Hyperglycemia and diabetes may influence GBM progression by altering tumor metabolism and the tumor microenvironment. However, the causal relationship between blood glucose levels and GBM remains unclear.

Methods

Mendelian randomization (MR) analysis was performed using GWAS data from the UK Biobank and FinnGen databases, with fasting blood glucose, plasma glucose, cerebrospinal fluid (CSF) glucose, and diabetes as exposures. Single-cell RNA sequencing of GBM mouse models on high-glucose and control diets was conducted to explore the cellular landscape of the tumor microenvironment under hyperglycemic conditions.
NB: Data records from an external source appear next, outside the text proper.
(** * sequel: the filter combinators of [src/filter.ts]

    A shallow embedding of the boolean filter combinators ([filter], [and],
    [or], [not], [identity]) and of [QueryFilterImpl.apply], together with
    the properties the specification states about them.

    A leaf predicate is arbitrary JavaScript: it may read and write state,
    and it may throw.  Evaluation is therefore modelled in a small
    state-and-exception monad, instrumented with the list of leaf
    invocations a computation performs. *)

From Stdlib Require Import List Bool Permutation.
Import ListNotations.

Set Implicit Arguments.

Module Sequel.

(** ** The evaluation monad *)

Section Engine.

Context {Element Error World : Type}.

(** How the evaluation of a JavaScript expression ends: with a value, or
    with a thrown error. *)
Inductive Completion (A : Type) : Type :=
| Normal (v : A)
| Throw (e : Error).

Arguments Normal {A} v.
Arguments Throw {A} e.

(** [type QueryFilterPredicate = (el: Element) => boolean]: a function
    that is run against the current state of the world. *)
Definition QueryFilterPredicate : Type :=
  Element -> World -> Completion bool * World.

(** One invocation [fn(el)] of a leaf predicate, with how it ended. *)
Record Invocation : Type := {
  callee : QueryFilterPredicate;
  argument : Element;
  outcome : Completion bool
}.
(** A name is listed exactly when the directory has the entry
    [name.json]. *)
Lemma listed_iff_entry (self : t) (name : string) :
  name ∈ get_profile_list self
  <-> is_filename (name +:+ ".json") = true
      /\ is_Some (profiles_dir self !! (name +:+ ".json")).
Proof.
  unfold get_profile_list, os_listdir. rewrite merge_sort_Permutation.
  rewrite list_elem_of_In, in_map_iff. split.
  - intros (filename & Hname & Hin).
    rewrite <- list_elem_of_In in Hin.
    apply list_elem_of_filter in Hin as [Hjson Hin].
    apply list_elem_of_filter in Hin as [Hfile Hin].
    rewrite list_elem_of_In, in_map_iff in Hin. destruct Hin as ([k v] & Hk & Hin).
    simpl in Hk. subst k. rewrite <- list_elem_of_In in Hin.
    apply elem_of_map_to_list in Hin.
    apply endswith_split in Hjson. simpl in Hjson. rewrite Hname in Hjson.
    rewrite <- Hjson. eauto.
  - intros [Hfile [content Hentry]]. exists (name +:+ ".json"). split.
    + apply (drop_last_append name ".json").
    + rewrite <- list_elem_of_In. apply list_elem_of_filter. split.
      * apply endswith_append.
      * apply list_elem_of_filter. split; [exact Hfile|].
        rewrite list_elem_of_In, in_map_iff. exists (name +:+ ".json", content).
        split; [reflexivity|]. rewrite <- list_elem_of_In.
        apply elem_of_map_to_list. exact Hentry.
Qed.

(** A listed name has its file at the place its name leads to. *)
Lemma listed_has_file (self : t) (name : string) :
  name ∈ get_profile_list self ->
  profile_path self name = Profile (name +:+ ".json")
  /\ is_Some (file_at self (profile_path self name)).
Proof.
  intros H. apply listed_iff_entry in H as [Hfile Hentry].
  rewrite (profile_path_filename self name Hfile). auto.
Qed.

End StoreBasics.

Section Loading.
Import GamepadManager.
Lemma waitForElementLoop_found fuel start now element t' :
  waitForElementLoop w selectors timeout context fuel start now
  = (inr element, t')
  ↔ ∃ i, i < fuel
         ∧ t' = poll now i
         ∧ (t' - start < Z.of_nat timeout)%Z
         ∧ findElement selectors (context t') = Some element
         ∧ ∀ j, j < i → findElement selectors (context (poll now j)) = None.
Proof.
  revert now. induction fuel as [| fuel IH]; intros now.
  - cbn. split; [done | intros (i & Hi & _); lia].
  - cbn [waitForElementLoop].
    destruct (Z.ltb_spec (now - start) (Z.of_nat timeout)) as [Hlt | Hge].
    + destruct (findElement selectors (context now)) as [found |] eqn:Hf.
      * split.
        -- intros [= <- <-]. exists 0. cbn. repeat split; [lia | done.. | lia].
        -- intros ([| i] & Hi & -> & Ht & He & Hprev).
           ++ cbn in He. by rewrite Hf in He; injection He as ->.
           ++ specialize (Hprev 0 ltac:(lia)). cbn in Hprev. congruence.
      * rewrite IH. split.
        -- intros (i & Hi & -> & Ht & He & Hprev). exists (S i).
           rewrite <- !pollTimeEvery_shift.
           repeat split; [lia | done.. |].
           intros [| j] Hj; [done |].
           rewrite <- pollTimeEvery_shift. apply Hprev. lia.
        -- intros ([| i] & Hi & -> & Ht & He & Hprev).
           { cbn in He. congruence. }
           exists i. rewrite !pollTimeEvery_shift.
           repeat split; [lia | done.. |].
           intros j Hj. rewrite pollTimeEvery_shift. apply Hprev. lia.
    + split; [done |]. intros (i & _ & -> & Ht & _).
      pose proof (pollTimeEvery_ge w 100 now i). exfalso. lia.
Qed.

Lemma waitForElementLoop_failed fuel start now message t' :
  waitForElementLoop w selectors timeout context fuel start now
  = (inl message, t') →
  message = notFound
  ∧ ((Z.of_nat timeout ≤ t' - start)%Z
     ∨ (now + 100 * Z.of_nat fuel ≤ t')%Z).
Proof.
  revert now. induction fuel as [| fuel IH]; intros now.
  - cbn. intros [= <- <-]. split; [done |]. right. lia.
  - cbn [waitForElementLoop].
    destruct (Z.ltb_spec (now - start) (Z.of_nat timeout)) as [Hlt | Hge].
    + destruct (findElement selectors (context now)); [done |].
      intros [Hm Ht]%IH. split; [done |].
      destruct Ht as [Ht | Ht]; [by left |]. right.
      pose proof (sleepFrom_ge w 100 now). lia.
    + intros [= <- <-]. split; [done |]. by left.
Qed.
End WaitForElement.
Additionally, gene set enrichment analysis (GSEA) was performed on transcriptomic data from brain tissues of diabetic patients to assess the activity of GBM-related pathways.

Results

MR analysis demonstrated a significant genetic relationship between elevated fasting blood glucose and GBM risk, with an odds ratio (OR) of 40.991 (95 % CI: 2.066–813.447, p = 0.015). Type 2 diabetes (T2D) also showed a potential causal link with GBM, with the Weighted Median and Inverse Variance Weighted methods yielding ORs of 2.740 (95 % CI: 1.033–7.273, p = 0.043) and 2.100 (95 % CI: 1.029–4.287, p = 0.042), respectively. Single-cell transcriptomic analysis of GBM mouse models revealed an increased proportion of GBM tumor stem cells and pro-tumorigenic M2 macrophages in the high-glucose diet (HGD) group. GSEA of diabetic patient brain tissue revealed heightened activity of GBM-related pathways, particularly in astrocytes, endothelial cells, and neurons.

Conclusion

These findings suggest that hyperglycemia may actively contribute to GBM progression by promoting cellular changes within the tumor microenvironment and activating GBM-related pathways in brain tissues.